Instructions for the task> Every line from the one that contains "- exact (ex_stack_reference m1 Hm1)." to the end of the material below should be output exactly, with both ends included and nothing else.

Dataset records>
....

Lemma ex_stack_reference m : m !! 0x20000 = Some 0x2001 → in_use ex_me [ex_other] ex_env_mem m 0x2000.
Proof.
  intros Hm. exists (scanner_of ex_env_mem ex_me), {| low := 0x20000; high := 0x20010 |}, 0, 0x2001.
  split; [by left|]. split; [by left|]. split; [done|]. by split.
Qed.

Lemma zero_stops_debug_build_witness : ∃ st1 m1,
  threadscan_reclaim ex_vars ex_kill_known ex_sigpending ex_user ex_me [ex_other] ex_zero_state ex_env_mem st1 m1 ∧
  (∀ st4 m4, ¬ threadscan_reclaim ex_vars ex_kill_known ex_sigpending ex_user ex_me [] st1 ex_left_mem st4 m4) ∧
  ∃ st2 m2, reclaim_prepare st1 ex_left_mem = Ret (st2, m2) ∧
    run (do_reclaim ex_vars st2.(g_tsdata) ex_kill_known 0x100000 0x20000) m2 = Aborted.
Proof.
  destruct ex_first_round as (st1 & m1 & blk & Hrec & Hm1 & Hs & Hmax & Hsz & Hq & Hnext & Hb & Ht).
  exists st1, m1. split; [exact Hrec|].
  destruct (zero_stops_debug_build (H := debug_build) ex_vars ex_kill_known ex_sigpending ex_heap ex_retired ex_user ex_me [ex_other]
    ex_zero_state st1 [] ex_env_mem m1 0x2000 eq_refl ex_zero_reclaim_state ex_zero_round ex_round_env ex_known_delivers ex_users Hrec)
    as (l1 & Hst1 & _ & Hnext_round).
  - rewrite ex_zero_gathered, !elem_of_cons. tauto.
  - rewrite ex_zero_gathered. intros b. rewrite !elem_of_cons, elem_of_nil. lia.
  - unfold ex_retired. rewrite !elem_of_cons. tauto.
  - exact (ex_stack_reference m1 Hm1).
  - pose proof (ex_left_over st1 l1 blk Hst1 Hs Hb Ht) as Hl1.
    assert (gathered st1 (limit_of st1) l1 = [0; 0]) as Hg.
    { unfold gathered, limit_of. rewrite Hl1, Hq, Hmax. reflexivity. }
    destruct (Hnext_round st1 ex_left_mem (λ _, False) ex_user ex_me [] Hst1) as (Hno & st2 & m2 & Hrun & _ & Hab).
    + split; rewrite ?Hg, ?Hl1; unfold limit_of; rewrite ?Hmax.
      * done.
      * done.
      * intros a Ha. repeat (apply elem_of_cons in Ha as [->|Ha]; [done|]). by apply elem_of_nil in Ha.
      * intros p a' [= <- _] i Hi. rewrite Hsz in Hi. rewrite Hnext.
        destruct (ex_left_mem !! elt 0x902000 i) as [x|] eqn:Hx; [|done].
        apply ex_left_below in Hx. unfold elt, sizeof_size_t in Hx. lia.
      * done.
    + exact ex_alone_env.
    + exact ex_alone_writes.
    + split; [exact Hno|]. exists st2, m2. split; [exact Hrun|]. by apply Hab.
Defined.
End example.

....

Answer to this task>
  - exact (ex_stack_reference m1 Hm1).
  - pose proof (ex_left_over st1 l1 blk Hst1 Hs Hb Ht) as Hl1.
    assert (gathered st1 (limit_of st1) l1 = [0; 0]) as Hg.
    { unfold gathered, limit_of. rewrite Hl1, Hq, Hmax. reflexivity. }
    destruct (Hnext_round st1 ex_left_mem (λ _, False) ex_user ex_me [] Hst1) as (Hno & st2 & m2 & Hrun & _ & Hab).
    + split; rewrite ?Hg, ?Hl1; unfold limit_of; rewrite ?Hmax.
      * done.
      * done.
      * intros a Ha. repeat (apply elem_of_cons in Ha as [->|Ha]; [done|]). by apply elem_of_nil in Ha.
      * intros p a' [= <- _] i Hi. rewrite Hsz in Hi. rewrite Hnext.
        destruct (ex_left_mem !! elt 0x902000 i) as [x|] eqn:Hx; [|done].
        apply ex_left_below in Hx. unfold elt, sizeof_size_t in Hx. lia.
      * done.
    + exact ex_alone_env.
    + exact ex_alone_writes.
    + split; [exact Hno|]. exists st2, m2. split; [exact Hrun|]. by apply Hab.
Defined.
End example.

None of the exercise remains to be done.